Segment Start: Data excerpts

(** *** Figures *)

(** C6, as the code has it. A figure whose caption can be read and whose
    image either fails inside the guarded encoding block or carries nothing
    to encode still yields its record: the failure is only logged, as one
    warning; the record holds the caption, the type and the key [base64]
    with the value [None]; it is appended to the figures, and the success
    flag of the output is untouched. *)
Theorem image_failure_swallowed (w : World) (f : Figure) (cap : string) :
  caption_text f = Some cap ->
  image_failure w f <> None \/ no_payload f ->
  figure_data w f =
    (match image_failure w f with
     | Some e => [Log WARNING ("Could not extract figure image: " +:+ e)]
     | None => []
     end,
     Done [ ("caption", VStr cap); ("type", VStr "figure"); ("base64", VNone) ]) /\
  forall output,
    result (flatten_figure w f output) =
      Done (dict_append "figures"
              (VDict [ ("caption", VStr cap); ("type", VStr "figure");
                       ("base64", VNone) ]) output) /\
    dict_get "success"
      (dict_append "figures"
         (VDict [ ("caption", VStr cap); ("type", VStr "figure");
                  ("base64", VNone) ]) output)
    = dict_get "success" output.
Proof.
  intros Hcap Himg.
  assert (Hdata : figure_data w f =
    (match image_failure w f with
     | Some e => [Log WARNING ("Could not extract figure image: " +:+ e)]
     | None => []
     end,
     Done [ ("caption", VStr cap); ("type", VStr "figure"); ("base64", VNone) ])).
  { unfold figure_data, encode_image, image_failure, caption_text, no_payload in *.
    destruct (figure_caption f) as [| c | msg]; [| | discriminate];
      injection Hcap as <-;
      (destruct (figure_image f) as [| [[png | e] |] | msg];
       [ reflexivity
       | destruct (import_pil w) as [[] | e]; [| reflexivity];
         exfalso; destruct Himg as [H | [H | H]]; [apply H; reflexivity | discriminate | discriminate]
       | destruct (import_pil w) as [[] | e']; reflexivity
       | destruct (import_pil w) as [[] | e']; reflexivity
       | exfalso; destruct Himg as [H | [H | H]]; [apply H; reflexivity | discriminate | discriminate] ]). }
  split; [exact Hdata |].
  intros output. split.
  - unfold flatten_figure. rewrite result_bind, Hdata. reflexivity.
  - apply dict_get_append_ne. discriminate.
Qed.

(** *** Failures *)

Lemma failure_cli args e :
  failure (cli_options args) e =
  [ ("success", VBool false);
    ("error", VStr e);
    ("format", VStr (format_name (output_format args))) ].
Proof.
  unfold failure. destruct (cli_option_on args) as (_ & _ & _ & _ & ->). reflexivity.
Qed.

(** C4, as the code has it. When the converter is built and either the
    conversion call raises, or the flattening lets an exception through
    (one not absorbed by the guard around the image encoding), with message
    [e], the result is exactly [{success: false, error: e, format}], where
    [e] may be any string, the empty one included; the exit status is 1;
    and whatever is printed or written is taken from that failure object,
    never from a partly built output. *)
Theorem conversion_failure (w : World) (args : Args) (conv : DocumentConverter)
    (size : Z) (e : string) :
  fs_size w (pathlib w (input_file args)) = Some size ->
  new_converter w (configure (cli_options args) (pipeline_defaults w)) = Ok conv ->
  (conv (path_text (pathlib w (input_file args))) = Raise e \/
   exists cr,
     conv (path_text (pathlib w (input_file args))) = Ok cr /\
     result (flatten w (pathlib w (input_file args)) (cli_options args) cr) = Raised e) ->
  let failed :=
    [ ("success", VBool false);
      ("error", VStr e);
      ("format", VStr (format_name (output_format args))) ] in
  result (cli_run w args) = Done ({| converter := Some conv |}, failed) /\
  keys failed = failure_keys /\
  exit_status (main w args) = 1 /\
  forall ev p,
    In ev (events (main w args)) -> payload_of ev = Some p ->
    emitted_from args failed p.
Proof.
  intros Hfs Hnew Hraise failed.
  assert (Hrun : result (cli_run w args) = Done ({| converter := Some conv |}, failed)).
  { unfold cli_run. rewrite process_document_eq. unfold converter_of.
    cbn [new_processor converter]. rewrite Hnew.
    destruct Hraise as [-> | (cr & -> & ->)]; rewrite failure_cli; reflexivity. }
  split; [exact Hrun |]. split; [reflexivity |]. split.
  - rewrite exit_status_main, Hfs, Hrun. cbn [snd].
    destruct (result (write_output w args failed)); reflexivity.
  - intros ev p Hin Hp.
    destruct (main_emits w args ev p Hin Hp) as (s & r & Hrun' & Hem).
    rewrite Hrun in Hrun'. injection Hrun' as <- <-. exact Hem.
Qed.

(** *** Exit status *)




(** *** The equations flag *)

(** The options are read under four keys only. *)
Lemma flatten_reads w p (o o' : gmap string value) cr :
  (forall k, k <> "extract_equations" -> o !! k = o' !! k) ->
  flatten w p o cr = flatten w p o' cr.
Proof.
  intros H. unfold flatten, flatten_document, output_format_of, option_on.
  rewrite (H "output_format"), (H "extract_tables"), (H "extract_figures"),
    (H "preserve_layout") by discriminate.
  reflexivity.
Qed.

(** C9. The flattening never reads [extract_equations]: setting that option
    to any value leaves the flattened output, its events and the failure
    object unchanged, for every converter result; two command lines that
    differ in [--extract-equations] alone flatten a given result alike; the
    flag only reaches the pipeline options handed to the converter. *)
Theorem equations_flag_ignored (w : World) (p : Path)
    (options : gmap string value) (v : value) (cr : ConvResult)
    (args : Args) (b : bool) (e : string) (defaults : PipelineOptions) :
  flatten w p (<["extract_equations" := v]> options) cr = flatten w p options cr /\
  failure (<["extract_equations" := v]> options) e = failure options e /\
  flatten w p (cli_options (with_equations b args)) cr
    = flatten w p (cli_options args) cr /\
  equation_extraction (configure (cli_options args) defaults)
    = extract_equations args || equation_extraction defaults.
Proof.
  split; [| split; [| split]].
  - apply flatten_reads. intros k Hk. rewrite lookup_insert_ne by congruence.
    reflexivity.
  - unfold failure. rewrite lookup_insert_ne by discriminate. reflexivity.
  - apply flatten_reads. intros k Hk. unfold cli_options.
    cbn [with_equations output_format preserve_layout extract_tables
         extract_figures extract_equations].
    rewrite !lookup_insert. repeat case_decide; congruence.
  - unfold configure.
    destruct (cli_option_on args) as (-> & -> & -> & -> & _).
    destruct (extract_tables args), (extract_figures args),
      (extract_equations args), (preserve_layout args); reflexivity.
Qed.

(** ** The claims on concrete runs *)

Import Examples.

(** C1 on a run that succeeds: the printed document has the seven keys. *)
Lemma emitted_json_keys_witness :
  exists r,
    VDict titled_output = VDict r /\
    ((dict_get "success" r = Some (VBool true) /\
      keys r = success_keys /\
      ~ In "error" (keys r)) \/
     (dict_get "success" r = Some (VBool false) /\
      keys r = failure_keys /\
      forall k, In k payload_keys -> ~ In k (keys r))).
Proof.
  apply (emitted_json_keys (world (converts_to titled_document) true) args_json
           (Print (PJson None (VDict titled_output))) None).
  - vm_compute. right. right. left. reflexivity.
  - reflexivity.
Defined.
(** * IMAP-Migrator: a shallow embedding of [imap_migrator.py]

    The development follows the Python module function by function:
    the CSV loader [parse_mailboxes_csv], and the three runners
    [list_mailboxes], [backup_mailboxes] and [restore_mailboxes].  The
    library functions the module calls ([str.lower], [str.replace],
    [csv.DictReader], [os.path.join], [os.path.abspath], [os.path.relpath],
    [os.walk], [shlex.split]) are embedded from their CPython sources, on
    Python [str] values modelled as [string] (characters as [ascii]). *)

From Stdlib Require Import String Ascii List Bool Arith ZArith Lia.
Import ListNotations.
Open Scope string_scope.
Open Scope list_scope.

(** ** Python strings *)

Module Py.

(** [str.lower], on the ASCII letters.  (The loader compares the result
    with "false" only, and no character outside ASCII lowers to one of the
    letters f, a, l, s, e.) *)
Definition lower_ascii (c : ascii) : ascii :=
  let n := nat_of_ascii c in
  if Nat.leb 65 n && Nat.leb n 90 then ascii_of_nat (n + 32) else c.

Fixpoint lower (s : string) : string :=
  match s with
  | EmptyString => EmptyString
  | String c s' => String (lower_ascii c) (lower s')
  end.

(** The double-quote character, as a string. *)
Definition dq : string := String (ascii_of_nat 34) EmptyString.

(** Truth value of an optional string: [None] and the empty string are
    falsy. *)
Definition truthy (v : option string) : bool :=
  match v with
  | None => false
  | Some s => negb (s =? EmptyString)
  end.

(** [x in l] for a list of strings [l]; [None] is never a member. *)
Definition contains (l : list string) (x : option string) : bool :=
  match x with
  | None => false
  | Some s => existsb (String.eqb s) l
  end.

(** [l == r] on lists of strings. *)
Fixpoint list_eqb (l r : list string) : bool :=
  match l, r with
  | [], [] => true
  | x :: l', y :: r' => (x =? y) && list_eqb l' r'
  | _, _ => false
  end.

(** [str(v)] as [str.format] renders a field: [None] prints as "None". *)
Definition str (v : option string) : string :=
  match v with
  | None => "None"
  | Some s => s
  end.

(** [s.startswith(p)] and [s.endswith(p)]. *)
Definition startswith (s p : string) : bool := String.prefix p s.

Definition endswith (s p : string) : bool :=
  Nat.leb (String.length p) (String.length s) &&
  (substring (String.length s - String.length p) (String.length p) s =? p).

(** [s[:-n]] for a positive [n]. *)
Definition drop_last (n : nat) (s : string) : string :=
  substring 0 (String.length s - n) s.

(** [all(p(c) for c in s)] *)
Fixpoint all_chars (p : ascii -> bool) (s : string) : bool :=
  match s with
  | EmptyString => true
  | String c s' => p c && all_chars p s'
  end.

Segment End: Data excerpts

§ **To do**
After locating the line with "keys failed = failure_keys /\" above, return that line and every later line through the one with "cbn [new_processor converter].", word for word and with nothing else.

§ **Task result**
  keys failed = failure_keys /\
  exit_status (main w args) = 1 /\
  forall ev p,
    In ev (events (main w args)) -> payload_of ev = Some p ->
    emitted_from args failed p.
Proof.
  intros Hfs Hnew Hraise failed.
  assert (Hrun : result (cli_run w args) = Done ({| converter := Some conv |}, failed)).
  { unfold cli_run. rewrite process_document_eq. unfold converter_of.
    cbn [new_processor converter]. rewrite Hnew.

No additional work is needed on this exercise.